Collected data
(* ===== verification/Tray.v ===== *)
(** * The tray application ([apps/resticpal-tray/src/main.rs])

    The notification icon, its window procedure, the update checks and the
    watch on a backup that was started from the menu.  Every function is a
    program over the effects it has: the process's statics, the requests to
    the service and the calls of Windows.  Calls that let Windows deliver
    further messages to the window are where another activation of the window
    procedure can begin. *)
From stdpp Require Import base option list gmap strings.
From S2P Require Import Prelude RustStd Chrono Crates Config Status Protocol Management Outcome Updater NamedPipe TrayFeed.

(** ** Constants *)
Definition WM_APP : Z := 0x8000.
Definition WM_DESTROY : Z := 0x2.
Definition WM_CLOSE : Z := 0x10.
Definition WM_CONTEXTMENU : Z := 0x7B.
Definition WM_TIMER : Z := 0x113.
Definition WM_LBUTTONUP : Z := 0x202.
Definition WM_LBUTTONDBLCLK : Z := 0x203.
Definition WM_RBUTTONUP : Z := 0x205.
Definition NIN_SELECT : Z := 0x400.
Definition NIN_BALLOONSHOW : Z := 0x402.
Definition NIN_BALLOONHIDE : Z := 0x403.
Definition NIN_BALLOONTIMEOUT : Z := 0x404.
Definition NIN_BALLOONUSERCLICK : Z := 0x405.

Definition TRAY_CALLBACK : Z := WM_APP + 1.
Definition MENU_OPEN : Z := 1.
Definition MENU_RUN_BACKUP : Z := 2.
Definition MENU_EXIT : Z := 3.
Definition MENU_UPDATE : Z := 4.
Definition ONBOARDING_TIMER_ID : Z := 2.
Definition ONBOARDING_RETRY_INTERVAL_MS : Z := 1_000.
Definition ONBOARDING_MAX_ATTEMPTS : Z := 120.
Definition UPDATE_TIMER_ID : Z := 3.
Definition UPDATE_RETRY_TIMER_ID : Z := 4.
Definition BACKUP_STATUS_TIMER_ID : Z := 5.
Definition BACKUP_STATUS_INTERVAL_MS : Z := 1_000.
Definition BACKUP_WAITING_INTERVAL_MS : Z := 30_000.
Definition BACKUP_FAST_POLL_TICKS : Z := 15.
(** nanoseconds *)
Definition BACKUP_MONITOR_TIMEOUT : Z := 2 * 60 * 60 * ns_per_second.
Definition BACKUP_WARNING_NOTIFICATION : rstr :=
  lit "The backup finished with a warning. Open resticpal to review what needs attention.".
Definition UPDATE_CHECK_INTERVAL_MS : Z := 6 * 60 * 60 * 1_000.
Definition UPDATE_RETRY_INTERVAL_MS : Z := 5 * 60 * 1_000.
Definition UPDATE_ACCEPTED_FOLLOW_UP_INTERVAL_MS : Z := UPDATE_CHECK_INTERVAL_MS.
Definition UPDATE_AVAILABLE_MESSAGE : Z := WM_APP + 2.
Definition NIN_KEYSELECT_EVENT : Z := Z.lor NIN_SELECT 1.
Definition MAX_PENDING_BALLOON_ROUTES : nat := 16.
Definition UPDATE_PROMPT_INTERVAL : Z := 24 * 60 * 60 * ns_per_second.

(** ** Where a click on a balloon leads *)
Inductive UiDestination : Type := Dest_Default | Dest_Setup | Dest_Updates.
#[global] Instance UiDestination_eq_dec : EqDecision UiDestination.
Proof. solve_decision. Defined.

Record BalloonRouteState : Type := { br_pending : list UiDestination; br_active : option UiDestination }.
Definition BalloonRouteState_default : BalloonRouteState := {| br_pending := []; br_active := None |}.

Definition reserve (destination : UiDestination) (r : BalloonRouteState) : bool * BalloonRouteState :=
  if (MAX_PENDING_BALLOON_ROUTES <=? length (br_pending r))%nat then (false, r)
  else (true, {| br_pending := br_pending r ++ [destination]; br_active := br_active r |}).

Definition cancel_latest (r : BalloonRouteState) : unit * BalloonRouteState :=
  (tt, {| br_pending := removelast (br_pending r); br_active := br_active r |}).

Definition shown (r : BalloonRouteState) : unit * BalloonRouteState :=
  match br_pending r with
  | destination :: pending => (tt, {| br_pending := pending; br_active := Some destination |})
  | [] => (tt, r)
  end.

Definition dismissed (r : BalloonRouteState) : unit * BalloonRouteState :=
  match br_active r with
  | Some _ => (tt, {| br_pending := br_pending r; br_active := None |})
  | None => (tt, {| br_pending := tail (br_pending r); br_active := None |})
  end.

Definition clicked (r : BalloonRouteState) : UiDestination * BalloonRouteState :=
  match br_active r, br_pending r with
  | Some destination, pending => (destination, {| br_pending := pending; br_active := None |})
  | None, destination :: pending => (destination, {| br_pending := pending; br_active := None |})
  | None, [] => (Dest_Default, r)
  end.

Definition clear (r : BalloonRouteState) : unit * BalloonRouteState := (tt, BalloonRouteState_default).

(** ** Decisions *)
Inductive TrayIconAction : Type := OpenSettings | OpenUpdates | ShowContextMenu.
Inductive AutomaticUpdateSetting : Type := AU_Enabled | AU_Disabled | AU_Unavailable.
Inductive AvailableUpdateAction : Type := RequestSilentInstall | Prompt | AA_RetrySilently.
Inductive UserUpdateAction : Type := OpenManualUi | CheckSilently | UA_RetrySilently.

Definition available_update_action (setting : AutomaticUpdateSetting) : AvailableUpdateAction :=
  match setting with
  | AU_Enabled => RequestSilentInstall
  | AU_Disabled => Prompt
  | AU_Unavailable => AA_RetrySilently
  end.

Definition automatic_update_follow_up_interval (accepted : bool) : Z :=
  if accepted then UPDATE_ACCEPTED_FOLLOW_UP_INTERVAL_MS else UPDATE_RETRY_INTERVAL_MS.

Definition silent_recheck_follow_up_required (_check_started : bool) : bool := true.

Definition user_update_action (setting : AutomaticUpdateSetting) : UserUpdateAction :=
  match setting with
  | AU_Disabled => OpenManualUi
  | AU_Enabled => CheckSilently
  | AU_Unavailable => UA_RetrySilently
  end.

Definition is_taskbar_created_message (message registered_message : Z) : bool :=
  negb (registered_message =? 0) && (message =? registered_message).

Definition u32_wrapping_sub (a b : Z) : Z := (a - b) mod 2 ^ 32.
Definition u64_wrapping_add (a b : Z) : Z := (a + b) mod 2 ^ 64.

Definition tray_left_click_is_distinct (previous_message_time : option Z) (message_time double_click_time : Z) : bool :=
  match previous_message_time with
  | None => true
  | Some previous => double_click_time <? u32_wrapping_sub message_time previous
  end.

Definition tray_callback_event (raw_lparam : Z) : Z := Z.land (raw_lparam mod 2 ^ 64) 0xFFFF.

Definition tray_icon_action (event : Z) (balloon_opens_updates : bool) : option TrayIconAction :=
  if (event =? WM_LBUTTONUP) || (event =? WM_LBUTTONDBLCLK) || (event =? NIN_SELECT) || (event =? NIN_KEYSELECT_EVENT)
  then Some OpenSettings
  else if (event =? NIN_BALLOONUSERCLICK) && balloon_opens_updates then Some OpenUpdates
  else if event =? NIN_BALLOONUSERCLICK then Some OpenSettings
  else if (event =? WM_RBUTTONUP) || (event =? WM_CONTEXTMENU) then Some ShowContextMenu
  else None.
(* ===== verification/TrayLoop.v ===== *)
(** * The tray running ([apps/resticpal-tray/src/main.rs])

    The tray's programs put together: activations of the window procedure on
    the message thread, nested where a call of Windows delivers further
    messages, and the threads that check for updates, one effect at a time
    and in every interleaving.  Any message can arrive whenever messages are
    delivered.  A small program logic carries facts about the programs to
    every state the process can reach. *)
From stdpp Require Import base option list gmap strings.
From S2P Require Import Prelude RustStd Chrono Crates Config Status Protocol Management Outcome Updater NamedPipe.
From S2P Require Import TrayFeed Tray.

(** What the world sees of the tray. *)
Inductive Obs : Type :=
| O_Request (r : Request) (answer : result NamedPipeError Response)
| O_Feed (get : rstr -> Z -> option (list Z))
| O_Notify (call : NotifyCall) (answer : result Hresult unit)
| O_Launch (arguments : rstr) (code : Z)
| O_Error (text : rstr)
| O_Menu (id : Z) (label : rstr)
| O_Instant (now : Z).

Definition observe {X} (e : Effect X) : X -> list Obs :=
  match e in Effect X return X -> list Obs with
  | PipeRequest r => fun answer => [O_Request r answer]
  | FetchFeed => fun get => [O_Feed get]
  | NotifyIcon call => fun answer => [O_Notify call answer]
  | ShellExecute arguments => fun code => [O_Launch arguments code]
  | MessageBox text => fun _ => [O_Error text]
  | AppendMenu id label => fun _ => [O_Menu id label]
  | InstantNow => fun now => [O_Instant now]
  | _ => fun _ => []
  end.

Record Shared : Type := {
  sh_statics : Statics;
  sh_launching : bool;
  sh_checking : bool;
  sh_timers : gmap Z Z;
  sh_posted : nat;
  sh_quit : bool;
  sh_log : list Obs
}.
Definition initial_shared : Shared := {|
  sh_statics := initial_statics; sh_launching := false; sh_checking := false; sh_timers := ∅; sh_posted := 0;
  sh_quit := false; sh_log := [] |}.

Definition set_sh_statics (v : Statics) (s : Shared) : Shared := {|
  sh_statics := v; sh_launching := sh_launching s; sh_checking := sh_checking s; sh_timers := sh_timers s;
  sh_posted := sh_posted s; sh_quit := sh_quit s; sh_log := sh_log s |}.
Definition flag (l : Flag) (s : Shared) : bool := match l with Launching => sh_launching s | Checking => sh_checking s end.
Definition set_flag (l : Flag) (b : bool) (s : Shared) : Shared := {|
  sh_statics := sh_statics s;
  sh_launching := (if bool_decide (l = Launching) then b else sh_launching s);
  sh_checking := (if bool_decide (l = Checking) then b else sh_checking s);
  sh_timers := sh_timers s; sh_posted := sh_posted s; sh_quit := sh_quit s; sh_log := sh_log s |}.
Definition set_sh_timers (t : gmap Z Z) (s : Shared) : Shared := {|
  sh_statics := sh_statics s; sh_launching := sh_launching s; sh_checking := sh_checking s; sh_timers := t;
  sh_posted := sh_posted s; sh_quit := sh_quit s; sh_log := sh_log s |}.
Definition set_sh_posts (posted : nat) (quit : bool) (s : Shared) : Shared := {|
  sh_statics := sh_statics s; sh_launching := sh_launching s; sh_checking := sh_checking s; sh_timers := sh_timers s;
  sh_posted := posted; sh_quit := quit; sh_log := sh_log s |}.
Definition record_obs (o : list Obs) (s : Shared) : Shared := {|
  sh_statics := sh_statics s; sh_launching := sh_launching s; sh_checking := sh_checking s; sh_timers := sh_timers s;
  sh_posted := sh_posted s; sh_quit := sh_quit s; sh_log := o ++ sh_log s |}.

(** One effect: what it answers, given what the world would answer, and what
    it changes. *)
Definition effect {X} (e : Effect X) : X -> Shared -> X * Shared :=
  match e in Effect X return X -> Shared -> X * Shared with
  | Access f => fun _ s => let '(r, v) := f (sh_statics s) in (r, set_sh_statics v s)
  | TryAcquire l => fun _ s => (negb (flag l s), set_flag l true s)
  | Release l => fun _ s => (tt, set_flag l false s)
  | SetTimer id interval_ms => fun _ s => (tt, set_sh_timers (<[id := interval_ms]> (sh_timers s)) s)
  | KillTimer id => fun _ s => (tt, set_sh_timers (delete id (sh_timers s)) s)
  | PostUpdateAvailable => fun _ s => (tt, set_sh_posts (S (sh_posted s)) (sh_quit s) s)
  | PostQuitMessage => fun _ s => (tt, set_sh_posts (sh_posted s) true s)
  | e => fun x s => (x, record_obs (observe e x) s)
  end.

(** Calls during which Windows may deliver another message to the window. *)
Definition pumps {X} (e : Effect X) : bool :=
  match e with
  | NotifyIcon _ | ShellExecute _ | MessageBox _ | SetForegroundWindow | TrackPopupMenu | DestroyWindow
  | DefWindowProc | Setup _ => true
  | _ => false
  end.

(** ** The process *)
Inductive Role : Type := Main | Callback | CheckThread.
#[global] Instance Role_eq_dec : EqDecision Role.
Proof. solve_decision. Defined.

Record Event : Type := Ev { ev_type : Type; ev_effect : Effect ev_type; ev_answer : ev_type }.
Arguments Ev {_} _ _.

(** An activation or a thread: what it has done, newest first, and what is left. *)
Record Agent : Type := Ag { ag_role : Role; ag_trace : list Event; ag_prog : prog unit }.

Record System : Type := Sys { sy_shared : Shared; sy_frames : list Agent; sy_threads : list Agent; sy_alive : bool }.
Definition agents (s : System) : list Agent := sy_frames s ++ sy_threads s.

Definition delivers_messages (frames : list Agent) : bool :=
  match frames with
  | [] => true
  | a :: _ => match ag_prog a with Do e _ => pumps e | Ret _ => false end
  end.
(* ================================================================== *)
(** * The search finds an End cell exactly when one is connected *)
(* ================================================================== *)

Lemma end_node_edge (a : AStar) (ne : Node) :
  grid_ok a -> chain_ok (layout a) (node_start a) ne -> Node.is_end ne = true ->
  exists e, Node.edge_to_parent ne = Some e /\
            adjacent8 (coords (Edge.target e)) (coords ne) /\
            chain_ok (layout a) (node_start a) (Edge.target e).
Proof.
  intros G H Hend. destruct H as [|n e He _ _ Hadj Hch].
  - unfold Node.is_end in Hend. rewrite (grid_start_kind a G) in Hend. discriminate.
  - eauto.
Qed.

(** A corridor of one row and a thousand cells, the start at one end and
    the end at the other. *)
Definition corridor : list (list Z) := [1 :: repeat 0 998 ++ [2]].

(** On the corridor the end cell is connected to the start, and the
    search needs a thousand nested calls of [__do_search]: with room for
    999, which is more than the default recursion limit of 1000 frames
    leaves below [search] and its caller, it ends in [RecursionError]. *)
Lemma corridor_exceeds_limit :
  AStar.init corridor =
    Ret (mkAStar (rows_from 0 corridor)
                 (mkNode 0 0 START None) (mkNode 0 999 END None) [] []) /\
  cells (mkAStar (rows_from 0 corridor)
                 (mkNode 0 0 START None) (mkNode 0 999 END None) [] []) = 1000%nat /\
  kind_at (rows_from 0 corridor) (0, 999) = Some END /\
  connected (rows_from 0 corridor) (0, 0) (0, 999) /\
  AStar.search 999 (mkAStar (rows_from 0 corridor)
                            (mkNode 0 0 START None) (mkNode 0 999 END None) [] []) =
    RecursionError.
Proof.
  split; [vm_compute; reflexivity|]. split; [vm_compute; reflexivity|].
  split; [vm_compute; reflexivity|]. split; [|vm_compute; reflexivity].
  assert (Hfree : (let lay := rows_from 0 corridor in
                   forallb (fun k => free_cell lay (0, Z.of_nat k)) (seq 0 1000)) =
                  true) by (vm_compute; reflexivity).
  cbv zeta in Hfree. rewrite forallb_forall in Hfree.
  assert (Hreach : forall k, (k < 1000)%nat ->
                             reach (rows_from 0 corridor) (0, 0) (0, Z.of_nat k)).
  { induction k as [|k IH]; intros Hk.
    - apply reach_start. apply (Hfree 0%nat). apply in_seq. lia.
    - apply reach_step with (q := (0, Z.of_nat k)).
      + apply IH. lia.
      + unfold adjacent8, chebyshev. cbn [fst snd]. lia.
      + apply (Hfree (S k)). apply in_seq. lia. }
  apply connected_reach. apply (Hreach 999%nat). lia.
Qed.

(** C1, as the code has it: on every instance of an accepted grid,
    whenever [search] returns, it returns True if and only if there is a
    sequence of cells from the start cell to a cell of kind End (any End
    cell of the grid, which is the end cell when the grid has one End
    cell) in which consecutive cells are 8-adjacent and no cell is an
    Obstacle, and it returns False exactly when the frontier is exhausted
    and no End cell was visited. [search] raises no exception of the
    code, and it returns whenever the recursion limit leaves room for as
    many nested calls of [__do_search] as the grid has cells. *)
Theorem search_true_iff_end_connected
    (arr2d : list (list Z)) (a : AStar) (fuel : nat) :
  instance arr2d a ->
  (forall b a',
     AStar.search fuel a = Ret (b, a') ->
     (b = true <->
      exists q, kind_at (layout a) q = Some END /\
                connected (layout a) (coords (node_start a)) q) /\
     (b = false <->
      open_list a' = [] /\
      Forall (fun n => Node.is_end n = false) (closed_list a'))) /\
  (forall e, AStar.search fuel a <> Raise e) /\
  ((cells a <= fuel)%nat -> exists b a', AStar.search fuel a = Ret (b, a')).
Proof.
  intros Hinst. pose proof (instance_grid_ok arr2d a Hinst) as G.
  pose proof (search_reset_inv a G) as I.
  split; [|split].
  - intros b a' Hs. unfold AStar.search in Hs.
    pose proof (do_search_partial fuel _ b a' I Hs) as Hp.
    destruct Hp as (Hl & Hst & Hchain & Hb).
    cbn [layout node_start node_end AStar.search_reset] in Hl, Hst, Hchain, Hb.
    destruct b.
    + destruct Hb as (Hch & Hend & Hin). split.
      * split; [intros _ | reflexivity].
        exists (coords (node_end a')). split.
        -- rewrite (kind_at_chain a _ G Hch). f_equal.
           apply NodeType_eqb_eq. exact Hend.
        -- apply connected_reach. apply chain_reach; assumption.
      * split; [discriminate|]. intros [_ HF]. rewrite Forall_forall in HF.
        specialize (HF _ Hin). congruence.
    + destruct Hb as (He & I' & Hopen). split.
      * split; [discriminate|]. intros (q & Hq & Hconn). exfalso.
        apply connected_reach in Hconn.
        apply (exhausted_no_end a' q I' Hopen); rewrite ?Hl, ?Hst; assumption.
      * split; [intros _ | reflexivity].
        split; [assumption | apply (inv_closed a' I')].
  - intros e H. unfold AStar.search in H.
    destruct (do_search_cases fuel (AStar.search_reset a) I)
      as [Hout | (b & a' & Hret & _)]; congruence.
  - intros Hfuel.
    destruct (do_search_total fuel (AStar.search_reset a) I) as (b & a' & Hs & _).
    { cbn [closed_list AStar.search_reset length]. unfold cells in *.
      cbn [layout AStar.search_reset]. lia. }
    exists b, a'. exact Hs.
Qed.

== What to work on ==
Nothing should appear in the answer except the lines above from the line with "(** C1, as the" through the line with "and no End cell", both included, written out exactly.

== Result for this task ==
(** C1, as the code has it: on every instance of an accepted grid,
    whenever [search] returns, it returns True if and only if there is a
    sequence of cells from the start cell to a cell of kind End (any End
    cell of the grid, which is the end cell when the grid has one End
    cell) in which consecutive cells are 8-adjacent and no cell is an
    Obstacle, and it returns False exactly when the frontier is exhausted
    and no End cell was visited. [search] raises no exception of the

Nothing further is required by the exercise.